Detroit’s Community Benefits Ordinance Yields Hours of Dialogue and Almost No Community Benefits

Detroiters voted to put a Community Benefits Ordinance on the books. One year later, what happened and has it worked?

In 2016, Detroit voters approved one of the nation’s first community benefits ordinances. The new law requires developers  — who are going to get tax breaks or other economic incentives for large projects in the city — to sit down with residents and listen to their concerns about how the project will impact communities.

The measure made it on to the ballot, in part, because of concerns about ample tax abatements given to developers. Some thought the city was handing these out without enough consideration for the community that would be missing out on that revenue.

In its first year, the new ordinance required six large development projects to follow the new process. 

Of the six projects:

  • One is still in negotiations with the city
  • One is the posterchild for this new law – a $100 million renovation of the abandoned Herman Kiefer Hospital campus north of downtown. The developer has agreed to contract with local residents for some of the rehabilitation work and says it will first offer new rentals to existing members of the community.
  • Four belong to Dan Gilbert’s real estate company, Bedrock. The projects are a combination of new construction and rehabilitation projects, totaling $2.2 billion.

Shelby Jouppi

Bedrock LLC

WDET found that after 12 weeks of community benefits talks with residents across the four projects, Bedrock committed to two community benefits in its agreements with the city.

The first: Bedrock would communicate with residents about construction-related activity. And the second: Bedrock would support job training initiatives, something the company has been doing for years. Bedrock officials say while they didn’t make major changes to the agreement, the company did do other things, like add greenspace to its plans.

In addition to the six projects, developers twice volunteered to go through the meeting process — Palace Sports and Entertainment did this with the Detroit Pistons’ practice facility and Bedrock LLC with the former Detroit Free Press building rehab.

WDET found the city last year conducted over 28 meetings for the community benefits ordinance process. The conversations between community members and developers resulted in mitigating the negative impacts of the new construction and in some cases developers making tweaks to their plans.

But, after all was said and done, the first year of Detroit’s Community Benefits ordinance yielded almost no community benefits that the city can enforce. And there’s debate about whether the law is effectively giving voice to community concerns or resulting in tangible neighborhood amenities.​


WHAT DOES A CBO MEETING LOOK LIKE?

 

Working with the Biggest Player in the Game


Dan Gilbert is one of the biggest private property owners in downtown Detroit. His real estate development company, Bedrock, has five major projects projects — totaling about $2.2 billion in construction costs and $250 million in tax incentives — that participated in the community benefits process last year.

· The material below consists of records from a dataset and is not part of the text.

Lemma alloc_table_spec s p k k3 tf l m f :
  cpu_ok (k_sync s) → lock_free (LProc p) (k_sync s) → k_procs s !! p = Some k → p_state k = UNUSED →
  k3 = set_p_trapframe tf (set_p_state USED (set_p_pid (k_nextpid s) k)) → page_ok tf → tf ∉ l →
  can_lock LKmem (heldm p k3 m f s) → kmem_inv (heldm p k3 m f s) l →
  (∀ b, b mod 4096 = 0 → b ≠ tf → agree (k_mem s) m b) →
  ∃ r s' l', alloc_table p (heldm p k3 m f s) = Ret r s' ∧ allocated s (tf :: l) r s' l'.
Proof.
  intros Hok Hlp Hk Hst -> Htf Htfl Hlk Hf Hag3. set (k3 := set_p_trapframe tf _) in *. unfold alloc_table, allocated.
  assert (p < length (k_procs s))%nat as Hp by by eapply lookup_lt_Some.
  destruct (proc_pagetable_spec (heldm p k3 m f s) l p k3) as (pt & s4 & l4 & E4 & Hlk4 & Hf4 & Hms4 & R);
    [done|done|by apply heldm_lookup|done|].
  rewrite -> (bind_Ret _ _ _ _ _ E4).
  destruct (heldm_step _ _ _ _ _ _ _ Hms4) as (m4 & f4 & -> & Hag4).
  rewrite -> (bind_Ret _ _ _ _ _ (upd_heldm p _ _ _ _ s Hp)). set (k4 := set_p_pagetable pt k3).
  assert (∀ b, b mod 4096 = 0 → b ∉ tf :: l → agree (k_mem s) m4 b) as Hag.
  { intros b Hb [Hbt Hbl]%not_elem_of_cons. eapply agree_trans; [by apply Hag3|by apply Hag4]. }
  destruct R as [[-> Hl4]|(Hpos & N & Hpt & Hl4)].
  - cbn [Z.eqb]. destruct (give_back s (tf :: l) p k k4 (heldm p k4 m4 f4 s) l4) as (s' & l' & E' & Hf' & R); try done.
    + by apply heldm_intro.
    + intros a. rw elem_of_cons Hl4. cbn. destruct Htf as (_ & _ & ?). naive_solver lia.
    + right. by rw Hl4.
    + rw E'. by exists None, s', l'.
  - destruct (Z.eqb_spec pt 0); [lia|].
    do 3 (rewrite -> (bind_Ret _ _ _ _ _ (upd_heldm p _ _ _ _ s Hp))).
    eexists (Some p), _, l4. split; [done|]. split; [done|]. exists N, k, tf, pt.
    split_and!; try done.
    + by apply heldm_intro.
    + eapply proc_table_moved; [exact Hpt|done|done|]. intros b Hb. split; [|done].
      by apply (footprint_apart _ _ _ _ _ _ (pt_space _ _ _ _ _ _ Hpt)).
    + by rw -Hl4.
    + intros a. by rw elem_of_cons Hl4.
Qed.

Lemma allocproc_spec s l :
  alloc_env s l → ∃ r s' l', allocproc s = Ret r s' ∧ allocated s l r s' l'.
Proof.
  intros [Hok Hpf Hpid Hkm Hf Hun]. unfold allocproc.
  destruct (find_unused_spec s Hok Hpf) as [(p & k & E & Hk & Hst)|[E Hno]]; rewrite -> (bind_Ret _ _ _ _ _ E).
  2: { exists None, s, l. split; [done|]. split; [done|]. split; [done|]. exists s.
       split; [apply mem_step_refl|by left]. }
  assert (p < length (k_procs s))%nat as Hp by by eapply lookup_lt_Some.
  assert (lock_free (LProc p) (k_sync s)) as Hlp by (apply Hpf; destruct Hpf; lia).
  assert (cpu_ok (acq (LProc p) (k_sync s))) as Hok1 by by apply acq_ok.
  set (s1 := set_k_sync _ s).
  rewrite -> (bind_Ret _ _ _ _ _ (allocpid_spec s1 Hok1 ltac:(by apply acq_free_ne))).
  assert (set_k_nextpid (i32 (k_nextpid s1 + 1)) s1 = heldm p k (k_mem s) (k_freelist s) s) as ->.
  { unfold s1. destruct s. unfold heldm, held, with_proc, next_pid. kcbn. by rw list_insert_id. }
  change (k_nextpid s1) with (k_nextpid s).
  do 2 (rewrite -> (bind_Ret _ _ _ _ _ (upd_heldm p _ _ _ _ s Hp))).
  set (k2 := set_p_state USED _). destruct (Hun p k Hk Hst) as [Hpt0 Hsz0].
  assert (can_lock LKmem (heldm p k2 (k_mem s) (k_freelist s) s)) as Hlk2
    by (split; [done|by apply acq_free_ne]).
  destruct l as [|tf l].
  { rewrite -> (bind_Ret _ _ _ _ _ (kalloc_nil _ Hlk2 Hf)).
    rewrite -> (bind_Ret _ _ _ _ _ (upd_heldm p _ _ _ _ s Hp)). cbn [Z.eqb].
    destruct (give_back s [] p k (set_p_trapframe 0 k2)
      (heldm p (set_p_trapframe 0 k2) (k_mem s) (k_freelist s) s) []) as (s' & l' & E' & Hf' & R); try done.
    - by apply heldm_intro.
    - intros a. split; [by intros ?%elem_of_nil|intros [[? ?]|?]; [done|done]].
    - by left.
    - rw E'. by exists None, s', l'. }
  destruct (kalloc_step _ tf l Hlk2 Hf) as (s3 & E3 & Hlk3 & Hf3 & Htf & Htfl & Hms3).
  rewrite -> (bind_Ret _ _ _ _ _ E3).
  destruct (heldm_step _ _ _ _ _ _ _ Hms3) as (m3 & f3 & -> & Hag3).
  rewrite -> (bind_Ret _ _ _ _ _ (upd_heldm p _ _ _ _ s Hp)).
  destruct (Z.eqb_spec tf 0); [destruct Htf as (_ & _ & ?); lia|]. by eapply alloc_table_spec.
Qed.
End proc_alloc.
(* ===== verification/Exec.v ===== *)
(** * Loading programs (kernel/exec.c, elf.h)

    [argv] is an array of [MAXARG] pointers to pages that hold the argument
    strings, as [sys_exec] builds it. [goto bad] is [exec_bad] with the
    variables it looks at. *)

From S2P Require Import Prelude Riscv KState Spinlock KString Kalloc Vm Sched Layout Bio Log Fs.
From S2P Require Import Uart KPrintf Console Pipe File Process.
Open Scope Z_scope.

Definition rd64 (d : list Z) (off : Z) : Z := le_dec (bslice d off 8).

Definition ELF_MAGIC : Z := 0x464C457F.
Definition ELF_PROG_LOAD : Z := 1.

(** The fields of [struct elfhdr] and [struct proghdr] that exec.c uses. *)
Record elfhdr : Type := Elfhdr { e_magic : Z; e_entry : Z; e_phoff : Z; e_phnum : Z }.
Definition sizeof_elfhdr : Z := 64.
Definition dec_elfhdr (d : list Z) : elfhdr :=
  Elfhdr (rd32 d 0) (rd64 d 24) (rd64 d 32) (rd16 d 56).
Record proghdr : Type := Proghdr {
  ph_type : Z; ph_off : Z; ph_vaddr : Z; ph_filesz : Z; ph_memsz : Z }.
Definition sizeof_proghdr : Z := 56.
Definition dec_proghdr (d : list Z) : proghdr :=
  Proghdr (rd32 d 0) (rd64 d 8) (rd64 d 16) (rd64 d 32) (rd64 d 40).

(** The C string in the page at [a]. *)
Definition str_at (a : Z) : KM (list Z) := gets (λ s, ldn (Z.to_nat PGSIZE) (k_mem s) a).

Section exec.
Context `{Image}.

Definition loadseg_body (pagetable va : Z) (ip : nat) (offset sz i : Z) : KM (Z + Z) :=
  if negb (i <? sz) then mret (inr 0) else
  pa ← walkaddr pagetable (u64 (va + i));
  if pa =? 0 then panic "loadseg: address should exist" else
  let n := if sz - i <? PGSIZE then sz - i else PGSIZE in
  r ← readi ip (APage pa) (u32 (offset + i)) n;
  if negb (r.1 =? n) then mret (inr (-1)) else mret (inl (u32 (i + PGSIZE))).
Definition loadseg (pagetable va : Z) (ip : nat) (offset sz : Z) : KM Z :=
  loopM (Z.to_nat (sz / PGSIZE + 2)) (loadseg_body pagetable va ip offset sz) 0.

Definition exec_bad (pagetable sz : Z) (ip : option nat) : KM Z :=
  whenM (negb (pagetable =? 0)) (proc_freepagetable pagetable sz) ;;
  match ip with
  | Some ip => iunlockput ip ;; end_op
  | None => mret tt
  end ;;
  mret (-1).

(** One iteration of the loop over the program headers, on [i], [off] and
    [sz]; it ends with [sz] and whether all segments were loaded. *)
Definition exec_seg (ip : nat) (pagetable phnum : Z) (v : Z * Z * Z) : KM (Z * Z * Z + bool * Z) :=
  let '(i, off, sz) := v in
  if negb (i <? phnum) then mret (inr (true, sz)) else
  r ← readi ip (AVar []) (u32 off) sizeof_proghdr;
  if negb (r.1 =? sizeof_proghdr) then mret (inr (false, sz)) else
  let ph := dec_proghdr r.2 in
  let next := (i + 1, i32 (off + sizeof_proghdr)) in
  if negb (ph_type ph =? ELF_PROG_LOAD) then mret (inl (next, sz)) else
  if ph_memsz ph <? ph_filesz ph then mret (inr (false, sz)) else
  if u64 (ph_vaddr ph + ph_memsz ph) <? ph_vaddr ph then mret (inr (false, sz)) else
  sz1 ← uvmalloc pagetable sz (u64 (ph_vaddr ph + ph_memsz ph));
  if sz1 =? 0 then mret (inr (false, sz)) else
  if negb (ph_vaddr ph mod PGSIZE =? 0) then mret (inr (false, sz1)) else
  r ← loadseg pagetable (ph_vaddr ph) ip (u32 (ph_off ph)) (u32 (ph_filesz ph));
  if r <? 0 then mret (inr (false, sz1)) else mret (inl (next, sz1)).

(** One iteration of the loop that pushes the argument strings, on [argc],
    [sp] and [ustack]; [None] is [goto bad]. *)
Definition exec_arg (pagetable stackbase : Z) (argv : list Z) (v : Z * Z * list Z)
    : KM (Z * Z * list Z + option (Z * Z * list Z)) :=
  let '(argc, sp, ustack) := v in
  a ← deref (argv !! Z.to_nat argc);
  if a =? 0 then mret (inr (Some (argc, sp, ustack))) else
  if MAXARG <=? argc then mret (inr None) else
  s ← str_at a;
  let sp := u64 (sp - (strlen s + 1)) in
  let sp := sp - sp mod 16 in
  if sp <? stackbase then mret (inr None) else
  r ← copyout pagetable sp s (strlen s + 1);
  if r <? 0 then mret (inr None) else
  mret (inl (argc + 1, sp, ustack ++ [sp])).

(** [for(last=s=path; *s; s++) if( *s == '/') last = s+1;] *)
Fixpoint last_elem (s last : list Z) : list Z :=
  match s with
  | [] => last
  | c :: s => if c =? 0 then last else last_elem s (if c =? slash then s else last)
  end.

(** The second half of [exec], after the segments have been loaded. *)
Definition exec_stack (path argv : list Z) (pagetable sz entry : Z) : KM Z :=
  p ← curproc;
  k ← get_proc p;
  let oldsz := p_sz k in
  let sz := PGROUNDUP sz in
  sz1 ← uvmalloc pagetable sz (u64 (sz + 2 * PGSIZE));
  if sz1 =? 0 then exec_bad pagetable sz None else
  let sz := sz1 in
  uvmclear pagetable (u64 (sz - 2 * PGSIZE)) ;;
  let sp := sz in
  let stackbase := u64 (sp - PGSIZE) in
  r ← loopM (S (length argv)) (exec_arg pagetable stackbase argv) (0, sp, []);
  match r with
  | None => exec_bad pagetable sz None
  | Some (argc, sp, ustack) =>
      let ustack := ustack ++ [0] in
      let sp := u64 (sp - (argc + 1) * 8) in
      let sp := sp - sp mod 16 in
      if sp <? stackbase then exec_bad pagetable sz None else
      r ← copyout pagetable sp (ustack ≫= le_enc 8) ((argc + 1) * 8);
      if r <? 0 then exec_bad pagetable sz None else
      st_tf p tf_a1 sp ;;
      upd_proc p (λ k, set_p_name (safestrcpy (p_name k) (last_elem path path) sizeof_name) k) ;;
      k ← get_proc p;
      let oldpagetable := p_pagetable k in
      upd_proc p (set_p_pagetable pagetable) ;;
      upd_proc p (set_p_sz sz) ;;
      st_tf p tf_epc entry ;;
      st_tf p tf_sp sp ;;
      proc_freepagetable oldpagetable oldsz ;;
      mret argc
  end.

Definition exec (path argv : list Z) : KM Z :=
  p ← curproc;
  begin_op ;;
  r ← namei path;
  match r with
  | None => end_op ;; mret (-1)
  | Some ip =>
      ilock (Some ip) ;;
      r ← readi ip (AVar []) 0 sizeof_elfhdr;
      if negb (r.1 =? sizeof_elfhdr) then exec_bad 0 0 (Some ip) else
      let elf := dec_elfhdr r.2 in
      if negb (e_magic elf =? ELF_MAGIC) then exec_bad 0 0 (Some ip) else
      pagetable ← proc_pagetable p;
      if pagetable =? 0 then exec_bad 0 0 (Some ip) else
      r ← loopM (S (Z.to_nat (e_phnum elf))) (exec_seg ip pagetable (e_phnum elf))
            (0, i32 (e_phoff elf), 0);
      let '(ok, sz) := r in
      if negb ok then exec_bad pagetable sz (Some ip) else
      iunlockput ip ;;
      end_op ;;
      exec_stack path argv pagetable sz (e_entry elf)
  end.
End exec.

So what was it like for residents to work with the biggest player in the game?

To answer this, let’s look at one of Bedrock’s three community benefits processes – the Book Tower rehabilitation and Monroe Block development, two different projects that the city grouped into one process.

Rogelio Landin

Shelby Jouppi

Rogelio Landin lives across the street from the iconic, but abandoned, Book Tower. He remembers seeing activity around the tower. Last year crews power-washed the facade and have been gutting the building in preparation for a hotel, office space and residences.

“When I first saw what was happening, I thought it was just fantastic,” says Landin.

Landin, a 64-year-old lifelong Detroiter volunteered to serve on the Neighborhood Advisory Council (NAC) to the Book Tower and Monroe Block projects. He and eight others were selected by fellow residents and city officials to make up the nine-person panel that would spend the next several weeks learning about the projects and making recommendations to Bedrock.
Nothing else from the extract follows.